Lemma genesis_hashes : hashes_ok (block_rows demo_world).
Proof.
  intros b b' Hb Hb' _. cbn in Hb, Hb'. rewrite elem_of_cons, elem_of_nil in Hb, Hb'.
  destruct Hb as [-> | []], Hb' as [-> | []]. reflexivity.
Defined.

Lemma RunBlockProcessing_rollback_witness :
  failed_run.1 = Ok 0 /\
  forall b', b' ∈ block_rows failed_run.2 -> exists b, b ∈ block_rows demo_world /\ same_block_row b b'.
Proof.
  split; [vm_compute; reflexivity |].
  destruct (RunBlockProcessing_rollback 1 demo_world 0 failed_run.2)
    as (_ & _ & [(k & _ & Hk) | (hash & json & _ & _ & _ & Hleft)]).
  - lia.
  - exact genesis_ok.
  - exact genesis_heights.
  - exact genesis_hashes.
  - vm_compute. reflexivity.
  - lia.
  - rewrite Hk. intros b' [Hb' _]%elem_of_kept. exists b'. split; [exact Hb' | apply same_block_row_refl].
  - intros b' Hb'. exact (proj2 (Hleft b' Hb')).
Defined.
End FailingSync.

(** The head [x1] announced no transaction but has one: it is deleted. *)
Lemma cleanupIncompleteHead_spec_witness :
  exists w', cleanupIncompleteHead stale_world = (Ok tt, w') /\
    db w' = delete_block (stored_block 2 1 "x1" (Some "g") (Some "complete")) stale_db.
Proof.
  destruct (cleanupIncompleteHead_spec stale_db) with (w := stale_world) as ([] & w' & E & Hdb).
  - exact stale_ok.
  - intros b b' Hb Hb' Heq. cbn in Hb, Hb'.
    rewrite !elem_of_cons, elem_of_nil in Hb, Hb'.
    destruct Hb as [-> | [-> | []]], Hb' as [-> | [-> | []]]; done.
  - reflexivity.
  - exists w'. split; [exact E |]. rewrite Hdb. vm_compute. reflexivity.
Defined.

Lemma reorg_keeps_spent_marks_witness :
  rows (t_inputs (db (checkHandleReorg 2 "b1" stale_world).2)) = [] /\
  spent_output ∈ rows (t_outputs (db (checkHandleReorg 2 "b1" stale_world).2)) /\
  spent_output ∈ rows (t_outputs stale_db).
Proof.
  assert (Hin : spent_output ∈ rows (t_outputs (db (checkHandleReorg 2 "b1" stale_world).2))).
  { replace (rows _) with [spent_output]; [by left | vm_compute; reflexivity]. }
  split; [vm_compute; reflexivity | split; [exact Hin |]].
  exact (reorg_keeps_spent_marks 2 "b1" stale_world spent_output Hin).
Defined.

(** The second attempt succeeds. *)
Definition one_fault : Faults :=
  {| db_fault now := if (now =? 0)%nat then Some (ErrMySQL 1205) else None |}.
Lemma deleteBlockWithRetry_spec_witness :
  deleteBlockWithRetry (H := one_fault) (stored_block 2 1 "x1" None None) stale_world =
    (Ok tt, mkWorld (delete_block (stored_block 2 1 "x1" None None) stale_db) 2).
Proof.
  destruct (deleteBlockWithRetry_spec (H := one_fault) (stored_block 2 1 "x1" None None)
    stale_world) as [Hok _].
  apply (Hok 1%nat); [lia | reflexivity |]. intros j Hj. assert (j = 0%nat) as -> by lia. discriminate.
Defined.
· · · · · · ·
» **Exercise directions**
Read the material above and copy out each line holding "exists".

» **Task output**
  forall b', b' ∈ block_rows failed_run.2 -> exists b, b ∈ block_rows demo_world /\ same_block_row b b'.
  - rewrite Hk. intros b' [Hb' _]%elem_of_kept. exists b'. split; [exact Hb' | apply same_block_row_refl].
  exists w', cleanupIncompleteHead stale_world = (Ok tt, w') /\
  - exists w'. split; [exact E |]. rewrite Hdb. vm_compute. reflexivity.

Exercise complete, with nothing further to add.